Nous vivons
l'époque de l'écriture SMS, à la
limite supportable dans les chats, mais dont les effets
sont désastreux dès lors qu'il s'agit de
solliciter un interlocuteur pour une démarche
administrative, un emploi, de rédiger un
mémoire, une thèse, ou écrire un
livre.
On ne compte plus le
nombre de manuscrits refusés par les
éditeurs, ni de thèses ou de
mémoires recalés, en raison de
l'orthographe. Sans compter les auteurs
auto-édités qui, en s'épargnant la
plus modeste relecture, vont droit dans le mur des
invendus.
La
qualité d'écriture n'aurait-elle plus
d'importance aux yeux des lecteurs ?
Faux. Des erreurs
orthographiques, grammaticales, des erreurs de styles,
dénotent des insuffisances qui, au mieux,
ridiculisent celui ou celle qui en est l'auteur, au pire,
le condamnent à la trappe.
Pourquoi ? Tout
lecteur a ce défaut, ou cette qualité,
d'avoir un regard neuf sur le texte qui lui est
présenté. Ce regard neuf sera
heurté par une erreur grossière, au point
qu'il en viendra à focaliser sur celle-ci,
à s'interroger, à perdre le fil conducteur
du contenu, et enfin à douter de la
qualité, de la capacité, de la
compétence ou de l'expérience de son
auteur.
Tous
les écrits contiennent des
coquilles.
Des coquilles
certes. C'est l'écriture journalistique,
instantanée, qui peut se permettre ce genre
d'erreurs à condition de ne pas trop en
abuser.
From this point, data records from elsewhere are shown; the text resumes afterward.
(* ===== verification/HostMemory.v ===== *)
(** * Evaluator host-memory admission ([rollout_manager/host_memory.py])

    [ByteBudget] admits byte reservations in order of arrival; a reservation
    whose cleanup is uncertain is quarantined and stays.  Each operation runs
    under the budget's condition, so a run is a sequence of them; an iteration
    of the loop of [acquire] is one step.  [evaluator_memory] holds a
    reservation around a stage. *)

From S2P Require Import Prelude PyValue.
From S2P Require Workloads.
Local Open Scope Z_scope.
Local Open Scope py_scope.

(** ** [ByteBudget] *)

Inductive allocation_state := Held | Quarantined.
#[export] Instance allocation_state_eq_dec : EqDecision allocation_state.
Proof. solve_decision. Defined.

Record allocation := { bytes : Z; state : allocation_state }.

Record budget := {
  capacity : Z;
  waiting : list (string * Z);
  allocations : list (string * allocation) }.

Definition new_budget (capacity : Z) : res budget :=
  raise_when capacity <=? 0 with_exn ValueError "positive memory budget required";
  Ok {| capacity := capacity; waiting := []; allocations := [] |}.

Definition used (b : budget) : Z := list_sum_Z (map (fun a => bytes a.2) (allocations b)).
Definition used_in (s : allocation_state) (b : budget) : Z :=
  list_sum_Z (map (fun a => bytes a.2) (filter (fun a => state a.2 = s) (allocations b))).

Definition enqueue (key : string) (size : Z) (b : budget) : res budget :=
  raise_when negb ((0 <? size) && (size <=? capacity b)) with_exn ValueError "one allocation cannot fit the memory budget";
  raise_when bool_decide (key ∈ map fst (allocations b)) || bool_decide (key ∈ map fst (waiting b))
    with_exn ValueError "duplicate memory reservation key";
  Ok {| capacity := capacity b; waiting := waiting b ++ [(key, size)]; allocations := allocations b |}.

Definition cancel (key : string) (b : budget) : budget :=
  {| capacity := capacity b; waiting := filter (fun e => e.1 <> key) (waiting b); allocations := allocations b |}.

(** [MemoryAdmissionCancelled], a return, or another turn of the loop. *)
Inductive turn := Refused | Granted | Waits.

Definition acquire_turn (key : string) (cancelled : bool) (b : budget) : turn * budget :=
  if cancelled then (Refused, cancel key b)
  else match list_find (fun e => e.1 = key) (waiting b) with
  | None => (Refused, b)
  | Some (_, entry) =>
      match waiting b with
      | first :: rest =>
          if bool_decide (first = entry) && (used b + entry.2 <=? capacity b)
          then (Granted, {| capacity := capacity b; waiting := rest;
                            allocations := allocations b ++ [(key, {| bytes := entry.2; state := Held |})] |})
          else (Waits, b)
      | [] => (Waits, b)
      end
  end.

Definition set_state (key : string) (s : allocation_state) (l : list (string * allocation)) : list (string * allocation) :=
  map (fun a => if bool_decide (a.1 = key) then (a.1, {| bytes := bytes a.2; state := s |}) else a) l.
On pardonnera également à un
auteur de renom, abonné au best-seller, des
dérapages ici ou là. Mais s'agissant
d'un auteur inconnu ou débutant, comme d'un futur
impétrant, le verdict du lecteur sera impitoyable
et condamnera au rejet du texte dans sa globalité,
voire des textes futurs car ils porteront la marque du
"débutant", de "celui qui ne maîtrise pas
son sujet".
Les livres des plus
grands auteurs, publiés chez les plus grands
éditeurs, comportent des fautes. S'appuyer sur ces
auteurs, ces éditeurs, pour s'épargner une
relecture au prétexte que "ça passera bien
si ça passe pour eux", est une erreur
stratégique parfois impardonnable.
Une
économie de relecture est une mauvaise
économie
S'apercevoir de ses
erreurs quand on soutient une thèse ou un
mémoire peut déboussoler le candidat au
moment de l'oral. Mais il est trop tard pour
intervenir.
L'auteur d'un livre peut,
quant à lui, corriger les fautes avant un second
tirage. Mais il lui en coûtera un
supplément assez lourd, car il ne s'agira plus
d'une réimpression à l'identique, mais
d'une impression considérée comme initiale.
Or, dans neuf cas sur dix, un auteur qui n'aura pas fait
corriger son livre au préalable, s'apercevra des
bourdes une fois le livre imprimé en main. La
raison en est bien simple : la présentation d'un
livre tapuscrit est différente de celle d'un livre
imprimé, au point que l'auteur est lui-même
confronté au fameux "regard neuf" qu'il portera
sur son propre ouvrage. Et il n'y a rien de plus
douloureux que de voir son oeuvre, enfin dans la forme
finale, truffée d'erreurs dues à un manque
de relecture.
Faites-vous
relire !!!
Avant de vous lancer,
demandez à une personne de votre entourage
compétente de relire votre texte. Son regard
neuf vous révélera bien des
surprises.
Si vous n'avez pas cette
perle dans votre entourage, faites appel à des
correcteurs
qualifiés. Il
vous en coûtera ? Bien moins que vous ne
l'imaginez....
PS
: nous remercions Tako no Ume de nous avoir
signalé 4 coquilles dans le présent
article... que nous nous sommes empressés de
corriger.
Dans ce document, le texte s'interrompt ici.